__What the task requires__
Show every line of the data below that includes the word "string".

Recorded data
>>>

(** ** The module's variables *)

Record mcs_state := McsState {
  invoke_hvc : bool;
  cpu_logical_map_fn : bool;   (* whether the symbol was found *)
  mem : list mcs_rproc_mem;    (* RPROC_MEM_MAX entries *)
  irq_ack : Z;
  rmem_base : Z;
  rmem_size : Z;
  mcs_major : Z;
}.

Definition mem_entry (m : list mcs_rproc_mem) (i : Z) : mcs_rproc_mem :=
  nth (Z.to_nat i) m (RprocMem 0 0).

Section mcs_km.
(** The kernel configuration. *)
Context (NR_CPUS : Z).
Implicit Type st : mcs_state.

Definition invoke_psci_fn st (function_id arg0 arg1 arg2 : Z) : kio Z :=
  a0 <- call (SmcccCall (invoke_hvc st) function_id arg0 arg1 arg2);; Ret (u64 a0).

Definition get_cpu_mpidr st (cpu : Z) : kio Z :=
  if NR_CPUS <=? cpu then Ret INVALID_HWID
  else if cpu_logical_map_fn st then m <- call (CpuLogicalMap cpu);; Ret (u64 m)
  else Ret INVALID_HWID.

(** [handle_clientos_ipi]: [wake_up_interruptible] makes pollers call
    [mcs_poll] again. *)
Definition handle_clientos_ipi st : mcs_state :=
  McsState (invoke_hvc st) (cpu_logical_map_fn st) (mem st) 1 (rmem_base st) (rmem_size st)
    (mcs_major st).

Definition mcs_poll st : mcs_state * Z :=
  if irq_ack st =? 1
  then (McsState (invoke_hvc st) (cpu_logical_map_fn st) (mem st) 0 (rmem_base st) (rmem_size st)
          (mcs_major st), POLLIN_RDNORM)
  else (st, 0).

(** The request for the copy buffer of an instance (lines 295-306). *)
Definition get_copy_msg_mem st (req : core_msg_mem_info) : kio Z :=
  if RPROC_MEM_MAX <? cm_instance_id req then Ret (- EINVAL)
  else
    let base := phy_addr (mem_entry (mem st) 0) in
    let addr := u64 (base + u32 (cm_instance_id req * INSTANCE_SIZE) + OPENAMP_SHM_SIZE -
                     OPENAMP_SHM_COPY_SIZE * 3) in
    if u64 (base + mem_size (mem_entry (mem st) 0)) <? addr then Ret (- EINVAL)
    else
      let resp := CoreMsgMemInfo (cm_instance_id req) addr (cm_vir_addr req)
                    (OPENAMP_SHM_COPY_SIZE * 2) (cm_align_size req) in
      r <- call (CopyToUserMsg resp);;
      Ret (if r =? 0 then 0 else - EFAULT).

(** [info] and [msg] are what the user memory at [arg] holds.  The results of
    [copy_from_user] and of a PSCI call are kept in an [int]. *)
Definition mcs_ioctl st (cmd : Z) (info : cpu_info) (msg : core_msg_mem_info) : kio Z :=
  if negb (ioc_type cmd =? MAGIC_NUMBER) then Ret (- EINVAL)
  else if IOC_MAXNR <? ioc_nr cmd then Ret (- EINVAL)
  else
    ret <- (if cmd =? IOC_GET_COPY_MSG_MEM then call CopyFromUser
            else if cmd =? IOC_QUERY_MEM then Ret 0
            else call CopyFromUser);;
    if negb (i32 ret =? 0) then Ret (- EFAULT)
    else if cmd =? IOC_SENDIPI then
      _ <- call (IpiSendMask (ci_cpu info));; Ret 0
    else if cmd =? IOC_CPUON then
      mpidr <- get_cpu_mpidr st (ci_cpu info);;
      if mpidr =? INVALID_HWID then Ret (- EINVAL)
      else
        ret <- invoke_psci_fn st CPU_ON_FUNCID mpidr (ci_boot_addr info) 0;;
        Ret (if i32 ret =? 0 then 0 else - EINVAL)
    else if cmd =? IOC_AFFINITY_INFO then
      mpidr <- get_cpu_mpidr st (ci_cpu info);;
      if mpidr =? INVALID_HWID then Ret (- EINVAL)
      else
        ret <- invoke_psci_fn st AFFINITY_INFO_FUNCID mpidr 0 0;;
        Ret (if i32 ret =? 1 then 0 else - EFAULT)
    else if cmd =? IOC_QUERY_MEM then
      r <- call (CopyToUserMem (mem_entry (mem st) 0));;
      Ret (if r =? 0 then 0 else - EFAULT)
    else if cmd =? IOC_GET_COPY_MSG_MEM then get_copy_msg_mem st msg
    else Ret (- EINVAL).

(** The search of [mcs_mmap] over the reserved regions (lines 344-349). *)
Fixpoint mmap_found (regions : list mcs_rproc_mem) (offset size : Z) : bool :=
  match regions with
  | [] => false
  | r :: regions =>
      if phy_addr r =? 0 then false
      else if (phy_addr r <=? offset) && (size <=? mem_size r) then true
      else mmap_found regions offset size
  end.

Definition mcs_mmap st (vm_start vm_end vm_pgoff : Z) : kio Z :=
  let size := u64 (vm_end - vm_start) in
  let offset := u64 (Z.shiftl vm_pgoff PAGE_SHIFT) in
  if negb (Z.shiftr offset PAGE_SHIFT =? vm_pgoff) then Ret (- EINVAL)
  else if u64 (offset + size - 1) <? offset then Ret (- EINVAL)
  else if negb (mmap_found (mem st) offset size) then Ret (- EINVAL)
  else
    r <- call (RemapPfnRange vm_pgoff size);;
    Ret (if r <? 0 then - EAGAIN else 0).

Definition mcs_open : kio Z :=
  r <- call Capable;; Ret (if r =? 0 then - EPERM else 0).

(** ** Set-up and tear-down *)

Definition with_hvc st (b : bool) : mcs_state :=
  McsState b (cpu_logical_map_fn st) (mem st) (irq_ack st) (rmem_base st) (rmem_size st)
    (mcs_major st).
Definition with_mem st (m : list mcs_rproc_mem) : mcs_state :=
  McsState (invoke_hvc st) (cpu_logical_map_fn st) m (irq_ack st) (rmem_base st) (rmem_size st)
    (mcs_major st).
Definition with_map st (b : bool) : mcs_state :=
  McsState (invoke_hvc st) b (mem st) (irq_ack st) (rmem_base st) (rmem_size st) (mcs_major st).
Definition with_major st (m : Z) : mcs_state :=
  McsState (invoke_hvc st) (cpu_logical_map_fn st) (mem st) (irq_ack st) (rmem_base st)
    (rmem_size st) m.

(** [method] is the "method" property of the device tree node. *)
Definition get_psci_method (acpi_disabled : bool) (method : string) st : kio (Z * mcs_state) :=
  if negb acpi_disabled then Ret (0, with_hvc st false)
  else
    np <- call OfFindMatchingNode;;
    avail <- (if np =? 0 then Ret 0 else call OfDeviceIsAvailable);;
    if avail =? 0 then Ret (- ENODEV, st)
    else
      r <- call OfPropertyReadMethod;;
      if negb (r =? 0) then _ <- call OfNodePut;; Ret (- ENXIO, st)
      else
        _ <- call OfNodePut;;
        if strcmp0 "hvc" method then Ret (0, with_hvc st true)
        else if strcmp0 "smc" method then Ret (0, with_hvc st false)
        else Ret (- EINVAL, st).

Definition get_cpu_logical_map st : kio (Z * mcs_state) :=
  r <- call RegisterKprobe;;
  if r <? 0 then Ret (r, st)
  else _ <- call UnregisterKprobe;; Ret (0, with_map st true).

(** The loop over the "memory-region" phandles (lines 453-475); [dt i] is the
    resource of region [i]; [todo] iterations remain. *)
Fixpoint reserve_regions (dt : Z -> mcs_rproc_mem) (todo : nat) (i n : Z) st
    : kio (Z * mcs_state) :=
  match todo with
  | O => Ret (0, st)
  | S todo =>
      _ <- call (OfParsePhandle i);;
      ret <- call (OfAddressToResource i);;
      if negb (ret =? 0) then Ret (ret, st)
      else if RPROC_MEM_MAX <=? n then Ret (0, st)
      else
        let res := dt i in
        ok <- call (RequestMemRegion (phy_addr res) (mem_size res));;
        if ok =? 0 then Ret (- EINVAL, st)
        else reserve_regions dt todo (i + 1) (n + 1)
               (with_mem st (<[Z.to_nat n := res]> (mem st)))
  end.

Definition init_reserved_mem (dt : Z -> mcs_rproc_mem) st : kio (Z * mcs_state) :=
  if negb (rmem_base st =? 0) && negb (rmem_size st =? 0) then
    Ret (0, with_mem st (<[0%nat := RprocMem (rmem_base st) (rmem_size st)]> (mem st)))
  else
    np <- call OfFindCompatibleNode;;
    if np =? 0 then Ret (- ENODEV, st)
    else
      count <- call OfCountPhandle;;
      if count <=? 0 then Ret (- ENODEV, st)
      else reserve_regions dt (Z.to_nat count) 0 0 st.

(** The loop of [release_reserved_mem] stops at the first empty entry. *)
Fixpoint release_regions (regions : list mcs_rproc_mem) : kio unit :=
  match regions with
  | [] => Ret tt
  | r :: regions =>
      if phy_addr r =? 0 then Ret tt
      else _ <- call (ReleaseMemRegion (phy_addr r) (mem_size r));; release_regions regions
  end.

Definition release_reserved_mem st : kio unit :=
  if negb (rmem_base st =? 0) && negb (rmem_size st =? 0) then Ret tt
  else release_regions (mem st).

Definition init_mcs_ipi : kio Z :=
  busy <- call IrqActionInstalled;;
  if negb (busy =? 0) then Ret (- EBUSY)
  else
    evt <- call AllocPercpu;;
    if evt =? 0 then Ret (- ENOMEM)
    else
      err <- call RequestPercpuIrq;;
      if negb (err =? 0) then _ <- call FreePercpu;; Ret err
      else _ <- call EnableIpiOnEachCpu;; Ret 0.

Definition remove_mcs_ipi : kio unit :=
  _ <- call DisableIpiOnEachCpu;;
  _ <- call FreePercpuIrq;;
  _ <- call FreePercpu;;
  Ret tt.

Definition register_mcs_dev st : kio (Z * mcs_state) :=
  major <- call RegisterChrdev;;
  let st := with_major st major in
  if major <? 0 then Ret (major, st)
  else
    class <- call ClassCreate;;
    if class <? 0 then _ <- call (UnregisterChrdev major);; Ret (class, st)
    else
      dev <- call (DeviceCreate major);;
      if dev <? 0 then
        _ <- call ClassDestroy;; _ <- call (UnregisterChrdev major);; Ret (dev, st)
      else Ret (0, st).

Definition unregister_mcs_dev st : kio unit :=
  _ <- call (DeviceDestroy (mcs_major st));;
  _ <- call ClassDestroy;;
  _ <- call (UnregisterChrdev (mcs_major st));;
  Ret tt.

Definition mcs_dev_init (acpi_disabled : bool) (method : string) (dt : Z -> mcs_rproc_mem) st
    : kio (Z * mcs_state) :=
  r1 <- get_psci_method acpi_disabled method st;;
  let '(ret, st) := r1 in
  if negb (ret =? 0) then Ret (ret, st)
  else
    r2 <- get_cpu_logical_map st;;
    let '(ret, st) := r2 in
    if negb (ret =? 0) then Ret (ret, st)
    else
      r3 <- init_reserved_mem dt st;;
      let '(ret, st) := r3 in
      if negb (ret =? 0) then Ret (ret, st)
      else
        ret <- init_mcs_ipi;;
        if negb (ret =? 0) then _ <- release_reserved_mem st;; Ret (ret, st)
        else
          r5 <- register_mcs_dev st;;
          let '(ret, st) := r5 in
          if negb (ret =? 0) then
            _ <- remove_mcs_ipi;; _ <- release_reserved_mem st;; Ret (ret, st)
          else Ret (ret, st).

Definition mcs_dev_exit st : kio unit :=
  _ <- remove_mcs_ipi;;
  _ <- unregister_mcs_dev st;;
  release_reserved_mem st.
End mcs_km.

(** ** Commands *)

(** The three calls of a successful boot: the request is read, the MPIDR of the
    core is known, and the firmware answers SUCCESS. *)
Definition boots (hvc : bool) (cpu boot : Z) (h : history kcall Z) : Prop :=
  exists r m a, h = [(CopyFromUser, r); (CpuLogicalMap cpu, m);
                     (SmcccCall hvc CPU_ON_FUNCID (u64 m) boot 0, a)] /\
    i32 r = 0 /\ u64 m <> INVALID_HWID /\ i32 (u64 a) = 0.

(** Executes a program until it has returned, one test at a time. *)
Ltac run_io :=
  unfold result, trace, call in *; cbn [bind exec fst snd app] in *;
  repeat (case_match; cbn [bind exec fst snd app] in *).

<<<

__Reply to the exercise__
Definition get_psci_method (acpi_disabled : bool) (method : string) st : kio (Z * mcs_state) :=
Definition mcs_dev_init (acpi_disabled : bool) (method : string) (dt : Z -> mcs_rproc_mem) st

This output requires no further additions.